Thursday, July 21, 2022

More From Baywatch Nights

I've managed to find time to watch a couple more episodes of Baywatch Nights' second season, where things got seriously weird and Lifeguard-cum-PI Mitch Buchanan finds himself confronting aliens, vampires and ghosts instead of criminals.  These two episodes, aired as the third and fourth of the season, although I don't know if that was their production order, continued the show's initial attempt to be an X-Files on the beach, before it started moving more into supernatural, Kolchak- style territory.  They also demonstrate the weakness of the series' approach to its subject matter, with both featuring potentially intriguing ideas that are never fully developed, with the plots instead quickly degenerating into a series of chases.  They also highlight the difficulties the writers were obviously having in adequately accommodating all of the regular cast into each episode.  The third episode, 'The Rig' is probably the weaker of the two, although it does have a promising premise: a drilling rig, (conveniently situated relatively close to the beach Mitch patrols in his day job), has inadvertently released a prehistoric protoplasmic creature, which has oozed up the drill shaft and started absorbing the crew.  When Mitch and Ryan reach the rig, they find it deserted and quickly find themselves being chased around by the creature.  Which is basically the whole episode: will they find a way of killing it before it kills them?  The blob, (because that's what it is clearly inspired by), emits an electromagnetic pulse that knocks out radios and boat engines, making escape difficult.  Unfortunately, the creature, (which looks like someone pouring several gallons of half-set lime jelly over the set), is far too slow moving and devoid of character to ever be an especially interesting monster.  Moreover, the rest of the team barely gets a look in - Griff and Donna are merely there to turn up in the nick of time to rescue everyone, while 'man of mystery' Diamont Teague is mentioned, (he alerted Ryan to the mysterious goings on), rather than seen.

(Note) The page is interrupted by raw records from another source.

(** * Bioscope LinkedIn auto-poster

    A shallow embedding of [post_to_linkedin.py] and [config.py].

    The script is a linear orchestration of calls to external services.
    It is modelled as a computation over an explicit environment:
    - [Config] holds the values [config.py] reads from the process
      environment, [World] the answers of the file system, of the
      language-model service and of the HTTP endpoints;
    - every log line and every outbound call is recorded, in order, in a
      trace of [event]s; the answer to a call may depend on the trace so
      far, so a remote service may answer the same request differently
      at different moments;
    - Python exceptions, [sys.exit] and the early [return]s of [main] are
      results of the computation ([res]).

    Functions of the interpreter and of third-party libraries whose text
    is not part of the repository ([repr], [json.dumps],
    [date.fromisoformat], the wording of interpreter errors, path joining)
    are fields of [Runtime]; everything proved holds for every runtime. *)

From Stdlib Require Import ZArith List String Ascii DecimalString Lia Bool.
From Stdlib Require Import Strings.Byte.
From ExtLib Require Import Structures.Monad.
Import ListNotations.
Import MonadNotation.

Open Scope string_scope.
Open Scope Z_scope.
Open Scope monad_scope.

Set Warnings "-register-all".

(** ** Values *)

(** What [json.load] and [response.json()] return.  A float is kept as
    the text Python prints for it; a dict keeps its insertion order. *)
Inductive json : Type :=
| JNull
| JBool (b : bool)
| JInt (z : Z)
| JFloat (repr : string)
| JStr (s : string)
| JList (l : list json)
| JDict (d : list (string * json)).

Fixpoint dict_lookup (k : string) (d : list (string * json)) : option json :=
  match d with
  | [] => None
  | (k', v) :: d' => if String.eqb k' k then Some v else dict_lookup k d'
  end.

(** [key in d] for a dict literal such as [POSTING_DAYS]. *)
Fixpoint dict_mem {A} (k : string) (d : list (string * A)) : bool :=
  match d with
  | [] => false
  | (k', _) :: d' => String.eqb k' k || dict_mem k d'
  end.

(** Python truthiness, as tested by [if not x]. *)
Definition py_truthy (v : json) : bool :=
  match v with
  | JNull => false
  | JBool b => b
  | JInt z => negb (z =? 0)
  | JFloat r => negb (String.eqb r "0.0" || String.eqb r "-0.0")
  | JStr s => negb (String.eqb s EmptyString)
  | JList l => match l with [] => false | _ => true end
  | JDict d => match d with [] => false | _ => true end
  end.

(** Truthiness of a value read with [os.environ.get]: [None] and the
    empty string are false. *)
Definition env_truthy (v : option string) : bool :=
  match v with
  | None => false
  | Some s => negb (String.eqb s EmptyString)
  end.

Definition py_type_name (v : json) : string :=
  match v with
  | JNull => "NoneType"
  | JBool _ => "bool"
  | JInt _ => "int"
  | JFloat _ => "float"
  | JStr _ => "str"
  | JList _ => "list"
  | JDict _ => "dict"
  end.

(** [str] of an integer. *)
Definition str_Z (z : Z) : string := NilZero.string_of_int (Z.to_int z).

(** ** Dates ([datetime.date]) *)

Record date := mkdate { year : Z; month : Z; day : Z }.

Fixpoint zeros (n : nat) : string :=
  match n with
  | O => EmptyString
  | S n' => String "0" (zeros n')
  end.

(** ["%0<width>d"] for a number that is not negative. *)
Definition zfill (width : nat) (z : Z) : string :=
  let s := str_Z z in
  zeros (width - String.length s) ++ s.

(** [date.isoformat()], also [str(date)]: ["%04d-%02d-%02d"]. *)
Definition isoformat (d : date) : string :=
  zfill 4 (year d) ++ "-" ++ zfill 2 (month d) ++ "-" ++ zfill 2 (day d).

Definition is_leap (y : Z) : bool :=
  (y mod 4 =? 0) && (negb (y mod 100 =? 0) || (y mod 400 =? 0)).

Definition days_before_year (y : Z) : Z :=
  let y1 := y - 1 in
  y1 * 365 + y1 / 4 - y1 / 100 + y1 / 400.

Definition days_before_month (y m : Z) : Z :=
  nth (Z.to_nat m) [0; 0; 31; 59; 90; 120; 151; 181; 212; 243; 273; 304; 334] 0
  + (if (2 <? m) && is_leap y then 1 else 0).

(** [date.toordinal()]: 1 is January 1 of year 1. *)
Definition toordinal (d : date) : Z :=
  days_before_year (year d) + days_before_month (year d) (month d) + day d.

(** [date.weekday()]: Monday is 0. *)
Definition weekday (d : date) : Z := (toordinal d + 6) mod 7.

Definition lower_ascii (c : ascii) : ascii :=
  let n := nat_of_ascii c in
  if ((65 <=? n) && (n <=? 90))%nat then ascii_of_nat (n + 32) else c.

Fixpoint lower (s : string) : string :=
  match s with
  | EmptyString => EmptyString
  | String c s' => String (lower_ascii c) (lower s')
  end.

(** [strftime("%A")]; the script never sets a locale, so the names are
    those of the C locale. *)
Definition strftime_A (d : date) : string :=
  nth (Z.to_nat (weekday d))
      ["Monday"; "Tuesday"; "Wednesday"; "Thursday"; "Friday"; "Saturday"; "Sunday"]
      EmptyString.

(** ** Exceptions *)

(** An error raised inside a library ([requests], [anthropic], [json],
    [open], [datetime]): its class, derived from [Exception], and its
    text. *)
Record lib_error := { err_class : string; err_msg : string }.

Episode Four, 'Strike', is definitely full-on X-Files, complete with references to Roswell and aliens living among us.  Again, the episode focuses on Mitch and Ryan, with Griff getting what amounts to a cameo and Donna absent.  At least Teague features more, with his high-level inks to shadowy quasi-governmental organisations pretty much confirmed by the team of alien-experts and equipment he is able to muster.  While the episode's concept - aliens living in secret in human form - it does at least get off to an intriguing start, with Mitch, in lifeguard mode, rescuing a weird looking and behaving kid on the beach, only to be struck by lighting - a literal bolt from the blue.  When both he and the kid are in hospital, Mitch finds that the latter can communicate with him telepathically and has an even weirder and definitely hostile 'parent'.  As it transpires, the kid and his 'family' are actually aliens who survived a UFO crash at Roswell (in 1990, rather than the 1940s) and have been on the run ever since.  Among those tracking them is Teague and the shadowy organisation he fronts for.  The youngest alien has decided that he wants to live as a normal human teenager, but the others fear this will lead to their exposure.  Naturally, he goes on the run, helped by Mitch, with most of the episode being concerned with them being chased by another of the aliens - with both extra-terrestrials battling it out with their super powers.  Ryan, this time, stays back at HQ, trying to help Mitch remotely, (basically repeating her role in the first two episodes).  Teague, meanwhile, is offering safe haven to the alien kid, the catch being that he will end up a research specimen.  As with the previous episode, an initially interesting idea is pretty much discarded in favour of an extended chase.  The kid could just have well been running away from a crazy cult or devil worshippers and it wouldn't have made any difference.  The episode also effectively repeats the ending of the second episode, with the kid, like the amphibious lab-bred mutant girl, choosing self destruction rather than captivity.

While the first four episodes of Baywatch Nights' second incarnation are undoubtedly fun, having the novelty value of seeing David Hasselhoff battling monsters and aliens, they are, if anything, even more formulaic than the average episode of the parent series.  Indeed, Baywatch proper at least made better use of its large cast of regulars, with most episodes featuring sub-plots that involved  a large proportion of them.  Moreover, this use of multiple sub-plots at least gave the impression that the average Baywatch episode was more complicated than it actually was and allowed at least some character development.  But hey, it is still early days with Baywatch Nights season two - there are still another eighteen episodes to go - and I'm assured that there is much truly deranged action to come.